If you want to know someone’s real priorities, don’t ask them; take a look at where they spend their time and money.

Leading up to Budget 2022, the provincial government stated unequivocally that health care AND economic developments are Priority 1A and 1B, respectively.

It was therefore to no one’s surprise that Budget 2022 invested heavily in health care. Poll after poll shows health care remains Manitobans’ top priority. But what of the Priority 1B, the health of our economy – the engine that produces the revenues to pay for health care and other critical social services?
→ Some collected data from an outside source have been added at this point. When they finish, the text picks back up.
(** The last round deletes exactly the entries it visits. *)
Lemma traverse_last_live env pnn vm visits db vd :
  (∀ k, ve_last_chain env k = true) → tree_ok vd →
  (∀ h dd, vd_delete_list vd !! h = Some dd →
     still_deletable pnn vm (u64 (rsn (dd_hdr dd) + 1)) (dd_key dd) db = true) →
  let '(db', vd') := traverse_last env pnn vm visits db vd in
  (∀ h dd, vd_delete_list vd !! h = Some dd → h ∈ visits → ¬ has_record db' (dd_key dd))
  ∧ (∀ k, ¬ has_record db k → ¬ has_record db' k)
  ∧ (∀ h dd, vd_delete_list vd !! h = Some dd → h ∉ visits →
       tdb_fetch (db_ltdb db') (dd_key dd) = tdb_fetch (db_ltdb db) (dd_key dd))
  ∧ ∀ h, vd_delete_list vd' !! h = if decide (h ∈ visits) then None else vd_delete_list vd !! h.
Proof.
  intros Hchain. revert db vd. induction visits as [|h visits IH]; intros db vd Hok Hall; cbn [traverse_last].
  - split; [by intros h dd _ Hh%not_elem_of_nil|]. split_and!; [done..|]. intros h.
    rewrite decide_False; [done|apply not_elem_of_nil].
  - destruct (vd_delete_list vd !! h) as [dd|] eqn:E.
    2: { specialize (IH db vd Hok Hall). destruct (traverse_last _ _ _ _ _ _) as [db' vd'].
         destruct IH as (IH1 & IH2 & IH3 & IH4). split_and!; [|done| |].
         - intros h' dd' E' [->|Hh]%elem_of_cons; [congruence|eauto].
         - intros h' dd' E' [_ Hh]%not_elem_of_cons. eauto.
         - intros h'. rewrite IH4. destruct (decide (h' = h)) as [->|Hne].
           + rewrite E. by repeat case_decide.
           + by rewrite (decide_ext (h' ∈ h :: visits) (h' ∈ visits)) by (rewrite elem_of_cons; tauto). }
    unfold delete_record_traverse. rewrite Hchain, (Hall _ _ E). cbn [negb].
    pose proof (Hall _ _ E) as Hsd. unfold still_deletable in Hsd. rewrite !andb_true_iff, Nat.eqb_eq in Hsd.
    destruct Hsd as (Hlen & _). destruct (tdb_delete (db_ltdb db) (dd_key dd)) as [t r] eqn:Ed.
    assert (r = 0) as ->.
    { destruct (tdb_exists (db_ltdb db) (dd_key dd)) eqn:Ee.
      - specialize (Hdelete _ _ Ee). by rewrite Ed in Hdelete.
      - rewrite tdb_exists_fetch in Hlen by done. done. }
    cbn [negb Z.eqb]. set (vd1 := set_vd_delete_left _ _).
    assert (vd_delete_list vd1 = delete h (vd_delete_list vd)) as Evd by (by rewrite (Hok _ _ E)).
    assert (∀ k, k ≠ dd_key dd → tdb_fetch t k = tdb_fetch (db_ltdb db) k) as Ho
      by (intros; by eapply tdb_delete_other).
    assert (¬ has_record (set_db_ltdb db t) (dd_key dd)) as Hgone.
    { unfold has_record. simpl. rewrite (tdb_delete_ok _ _ _ Ed). simpl. unfold sizeof_header. lia. }
    specialize (IH (set_db_ltdb db t) vd1). destruct (traverse_last _ _ _ _ _ _) as [db' vd'].
    destruct IH as (IH1 & IH2 & IH3 & IH4).
    + intros h' dd' E'. rewrite Evd in E'. by apply lookup_delete_Some in E' as [_ E'%Hok].
    + intros h' dd' E'. rewrite Evd in E'. apply lookup_delete_Some in E' as [Hne E'].
      pose proof (Hall _ _ E') as Hsd. unfold still_deletable in Hsd |- *. cbn [db_ltdb set_db_ltdb].
      rewrite Ho; [done|]. intros Ek. apply Hne. by rewrite (Hok _ _ E), (Hok _ _ E'), Ek.
    + assert (∀ k, ¬ has_record db k → ¬ has_record db' k) as Hmono.
      { intros k Hk. apply IH2. destruct (decide (k = dd_key dd)) as [->|Hne]; [done|].
        unfold has_record. simpl. by rewrite Ho. }
      split_and!; [|done| |].
      * intros h' dd' E' [->|Hh]%elem_of_cons; [simplify_eq; by apply IH2|].
        destruct (decide (h' = h)) as [->|Hne]; [simplify_eq; by apply IH2|].
        apply (IH1 h'); [|done]. rewrite Evd. by rewrite lookup_delete_ne.
      * intros h' dd' E' [Hne Hh]%not_elem_of_cons. rewrite (IH3 h' dd'); [|by rewrite Evd, lookup_delete_ne|done].
        apply Ho. intros Ek. apply Hne. by rewrite (Hok _ _ E), (Hok _ _ E'), Ek.
      * intros h'. rewrite IH4, Evd. destruct (decide (h' = h)) as [->|Hne].
        { rewrite lookup_delete_eq, (decide_True (P := h ∈ h :: visits)) by apply list_elem_of_here. by case_decide. }
        rewrite lookup_delete_ne by done.
        by rewrite (decide_ext (h' ∈ h :: visits) (h' ∈ visits)) by (rewrite elem_of_cons; tauto).
Qed.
While making some positive, meaningful steps forward on economic development, Budget 2022 walked when it needed to run.

Welcomed Additions

The creation of a $50M venture capital fund and changes to the Small Business Venture Capital Tax Credit were welcomed announcements, given The Chamber had been calling for access to capital strategy since 2015. As well as a massive $1 billion reduction in the provincial deficit, support for the City of Winnipeg North End Water Treatment Plant, and the shift to a three-year capital plan.

The increase to the payroll tax exemption threshold to $2 million and lower rate threshold to $4 million also provided needed fuel for reinvestment and economic growth.

In the Finance Minister’s budget speech, the Minister recognizes the punitive impact of the payroll tax on economic development, specifically that the changes “ensure nearly 200 employers will no longer get penalized for hiring more employees.”

Welcomed changes, yes, but at a meager cost of $8.9 million to a payroll tax that generates $422 million (versus $371 million in Budget 2021), a more determined approach is needed to shift out of first gear on economic development.

Budget 2022 needed to be bolder.

It needed to action a provincial tax reform commission, to assess our current tax policy to modernize it and ensure our tax system supports, not hinders, our economic objectives (see quote above on payroll tax).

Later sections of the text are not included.